Every entrepreneur, every small business owner, every VP or manager of marketing and sales I’ve ever worked with runs into the same problem as their business grows. They push themselves to succeed, become proficient at more and more tasks, and pretty soon they’re trying to do everything.
Sound familiar? You get to work early. You launch right in, going through the emails that are stacked up or looking over your sales numbers, and then you’re interrupted by a phone call, or one of your staff stops by with an “urgent” question.
Finally, at around 5:30 — or 6:30 or 7:30 p.m. — you check your ‘To Do list’ and find you’ve barely made any progress. And you tell yourself the same lie that you tell yourself almost every day. It’s the same lie that most busy people tell themselves.
“I don’t have enough time.”
The truth is that those who struggle to get all their work done and those who are super-successful all have the same amount of time.
Time is not the problem; it’s how you use it that makes the difference. You can either passively let the insistent demands of emails, phone calls and employees and colleagues run your workdays, or you can make a conscious decision to take charge of your time and make it work for you.
If you’re anything like the smart business owners and corporate vice presidents I work with, you feel chained to your desk, your computer, and your Blackberry. You’re expected to be available to answer questions and respond to emails and messages almost 24/7. Talk about feeling overwhelmed!
What can you do about it?
You can take charge of your time and get almost twice as much done in a week. You could have time to get out on the golf course or spend more time with friends and family. (Or go skiing in Vermont every week, as I do during the winter while continuing to see my business prosper!)
Put Yourself In Charge
Years ago the concept of servant leadership was touted. The idea was that as the head of the business or your department, you fostered the success of the whole unit by helping the people who worked for you and giving them the guidance and support they needed. Instead of dictating to your staff, your role was to listen to your employees and help them be better at their jobs.
There’s a lot to be said for the servant leadership concept, but almost every business owner and manager I work with seems to be using the model of slave leadership. Instead of leading their company, they’ve become a slave to their company communications, to their email, to their phone, to their staff and to customers and suppliers.
How about you? Have you become a slave to your business?

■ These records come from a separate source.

(** C2: a failed attempt is handled by the first matching rule of the
    classifier: connection reset makes exactly one reconnect call, a
    malformed JSON answer exactly one reinstall call, each before the
    delay and the next round; a transport or runtime error is retried or
    fatal as the helper decides; a handshake assertion is fatal; any
    other error is plainly retried; and neither recovery call is made
    unless the rule asks for it. *)
Theorem retry_round_follows_classifier (n : nat) (self self1 : D) (e : exn)
  (acts : list action) :
  func self = (Raise e, self1, acts) ->
  exists rec self2 rest,
    snd (loop func (S n) self) = Invoke acts (Some e) :: map Act rec ++ rest /\
    let next := loop func n (sleep RETRY_DELAY self2) in
    let goes_on :=
      rest = Act (Sleep RETRY_DELAY) :: snd next /\
      fst (loop func (S n) self) = fst next in
    let stops :=
      rest = [] /\ fst (loop func (S n) self) = (Broke, self2) in
    match classify e with
    | ReconnectAndRetry =>
        count_in is_reconnect rec = 1%nat /\ count_in is_reinstall rec = 0%nat /\
        self2 = adb_connect (serial self1) self1 /\ goes_on
    | ReinstallAndRetry =>
        count_in is_reconnect rec = 0%nat /\ count_in is_reinstall rec = 1%nat /\
        self2 = install_uiautomator2 self1 /\ goes_on
    | Retryable =>
        count_in is_reconnect rec = 0%nat /\ count_in is_reinstall rec = 0%nat /\
        self2 = self1 /\ goes_on
    | Fatal | FatalImmediate =>
        count_in is_reconnect rec = 0%nat /\ count_in is_reinstall rec = 0%nat /\
        self2 = self1 /\ stops
    end.
Proof.
  intros Hf.
  destruct (except_dispatch_outcome e self1) as (rec & _ & Ho).
  destruct (classify e);
    [ destruct Ho as (Hd & Hrc & Hri) ..| destruct Ho as (Hd & ->) ];
    rewrite (retry_loop_raise n Hf Hd); cbv zeta.
  - exists rec, self1, (Act (Sleep RETRY_DELAY)
                          :: snd (loop func n (sleep RETRY_DELAY self1))).
    repeat split; auto;
      simpl; now destruct (retry_loop _ _ _ _ _ _ func n _) as [[r s] tr].
  - exists rec, (adb_connect (serial self1) self1),
      (Act (Sleep RETRY_DELAY)
         :: snd (loop func n
                   (sleep RETRY_DELAY (adb_connect (serial self1) self1)))).
    repeat split; auto;
      simpl; now destruct (retry_loop _ _ _ _ _ _ func n _) as [[r s] tr].
  - exists rec, (install_uiautomator2 self1),
      (Act (Sleep RETRY_DELAY)
         :: snd (loop func n (sleep RETRY_DELAY (install_uiautomator2 self1)))).
    repeat split; auto;
      simpl; now destruct (retry_loop _ _ _ _ _ _ func n _) as [[r s] tr].
  - exists rec, self1, []. rewrite app_nil_r. repeat split; auto.
  - exists [], self1, []. repeat split; auto.
Qed.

One CEO told me that he thought he should be pitching in by sweeping the floors and answering the phones when his receptionist was on lunch break. He thought it was important to send the message to his staff that he was part of the team.
It’s true that when urgent projects have to get out the door, showing up and helping out can be a big morale booster. This doesn’t mean you should regularly spend time doing janitorial or clerical tasks!

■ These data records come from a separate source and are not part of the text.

(** * Volatility forecasting and backtesting: a shallow embedding

    The development follows the Python sources
    - [src/returns.py]                (log returns),
    - [src/vol_models/historical.py]  (rolling sample variance),
    - [src/vol_models/ewma.py]        (exponentially weighted variance),
    - [src/evaluation.py]             (walk-forward harness, realized
                                       variance, loss functions, scoring).

    Numbers.  A Python [float] is idealised as a real number or the
    undefined marker [NaN]; arithmetic is exact and an operation applied
    outside its real domain (division by zero, logarithm of a non-positive
    number, square root of a negative number) yields [NaN].  Rounding,
    overflow and the infinities of IEEE arithmetic are not represented.

    Exceptions.  A Python call either returns a value or raises; this is
    the type [result].

    Series.  A [pd.Series] is the list of its (label, value) rows in
    storage order. *)

From Stdlib Require Import String Reals Lra Lia ZArith List Bool.
Import ListNotations.

Open Scope string_scope.
Open Scope list_scope.
Open Scope R_scope.

(** ** Exceptions *)

Inductive error : Type :=
| ValueError (msg : string)
| KeyError
| IndexError.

Another VP of Marketing at a Fortune 500 company told me he had an open door policy, where employees could stop by at any time and ask him questions. He went on to tell me he rarely left the office before 7:30pm and usually his to do list was in the same state as when he’d arrived at 7:30am.
Sure, you should make yourself available for informal communication with your staff; but not all day, every day.

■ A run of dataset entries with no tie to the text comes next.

(** * graphdb: an in-memory, label-indexed graph store

    A shallow embedding of [graphdb/graphdb.py] (classes [Node], [GraphDB]
    and [Queue]) and the properties of it that the specification states.

    Python objects are modelled by handles into heaps: a [Node] object is a
    [Handle] into [heap], a [set] object of the index store is a [SetRef]
    into [setHeap], so that the sets shared between [indexeStore] and
    [allIndexSets] are shared in the model too.  Every method is a
    computation in a state-and-exception monad over the store. *)

From Stdlib Require Import ZArith Lia Ascii String.
From stdpp Require Import base decidable option list gmap strings pretty sorting.

Local Open Scope string_scope.
Local Open Scope list_scope.
Local Open Scope nat_scope.

(** ** Strings: [str.split] with a one-character separator *)

Module Str.

Fixpoint split (sep : ascii) (s : string) : list string :=
  match s with
  | EmptyString => [EmptyString]
  | String c s' =>
      if Ascii.eqb c sep then EmptyString :: split sep s'
      else match split sep s' with
           | [] => [String c EmptyString]
           | w :: ws => String c w :: ws
           end
  end.

(** Number of occurrences of a character. *)
Fixpoint count (sep : ascii) (s : string) : nat :=
  match s with
  | EmptyString => 0
  | String c s' => (if Ascii.eqb c sep then 1 else 0) + count sep s'
  end.

(** The text after the first occurrence of [sep] (empty when there is none). *)
Fixpoint after (sep : ascii) (s : string) : string :=
  match s with
  | EmptyString => EmptyString
  | String c s' => if Ascii.eqb c sep then s' else after sep s'
  end.

(** The text before the first occurrence of [sep]. *)
Fixpoint before (sep : ascii) (s : string) : string :=
  match s with
  | EmptyString => EmptyString
  | String c s' => if Ascii.eqb c sep then EmptyString else String c (before sep s')
  end.

End Str.

(** ** Exceptions and outcomes *)

(** The exceptions the code raises, by the statement that raises them.  The
    specification's names: QuerySyntaxError is [InvalidQuery] or
    [InvalidQueryFormat], NotFound is [NoNodesFound], InvalidOperation is
    [CannotConnectOneself], [NotANode] or [ReservedProperty]. *)
Inductive Exn : Type :=
  | CannotConnectOneself   (* "Cannot connect onself." *)
  | NotANode               (* "Not a node." / "Not a Node" *)
  | ReservedProperty       (* "Reserved property id cannot be added/updated." *)
  | InvalidQueryFormat     (* "Invalid query format for searchById. ..." *)
  | NoNodesFound           (* "No nodes of type ... found with id: ..." *)
  | InvalidQuery           (* "Invalid Query" *)
  | QueueIsEmpty           (* "Queue is empty" *)
  | AttributeError         (* [node.id]: a Node has no attribute [id] *)
  | ValueError             (* an invalid format specifier *)
  | KeyError               (* a dict subscript with a missing key *)
  | IndexError.            (* [list(...)[0]] on an empty list *)

Global Instance Exn_eq_dec : EqDecision Exn.
Proof. solve_decision. Defined.

(** What a call does: it returns, it raises, or the model's fuel ran out
    (only the loop of [bfs] consumes fuel). *)
Inductive Outcome (A : Type) : Type :=
  | Return (a : A)
  | Raise (e : Exn)
  | OutOfFuel.
Arguments Return {A} a.
Arguments Raise {A} e.
Arguments OutOfFuel {A}.

Definition is_Return {A} (o : Outcome A) : Prop :=
  match o with Return _ => True | _ => False end.

(** ** The query qualifier parser (static methods of [GraphDB]) *)

Definition parseQueryClause (query : string) : Outcome (string * string) :=
  match Str.split "=" query with
  | [value] => Return ("id", value)
  | [key; value] => Return (key, value)
  | _ => Raise InvalidQuery
  end.

Definition parseQueryQualifier (queryQualifier : string)
  : Outcome (string * option string * option string) :=
  match Str.split ":" queryQualifier with
  | [label; query] =>
      match parseQueryClause query with
      | Return (key, value) => Return (label, Some key, Some value)
      | Raise e => Raise e
      | OutOfFuel => OutOfFuel
      end
  | [label] => Return (label, None, None)
  | _ => Raise InvalidQuery
  end.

The most important message to send is that you are the visionary and the captain. You’re the one in charge of leading the company to greater levels of success, whether you’re a one-person company or a hundred-person company.
Here’s how to find the time to be the leader your company needs.
1. Set Your Priorities
Every day ask yourself: what are the most important things I can do to grow the business and increase long-term profits?
If you’re unsure about the answer, here it is: spend your time developing your vision, your marketing strategy and managing implementation.
Over and over I hear people tell me that they’re too busy to clarify their vision, they don’t have time to work on their marketing strategy. The result is that they and the rest of their company waste most of their time and only accomplish a fraction of what they could if their work were focused.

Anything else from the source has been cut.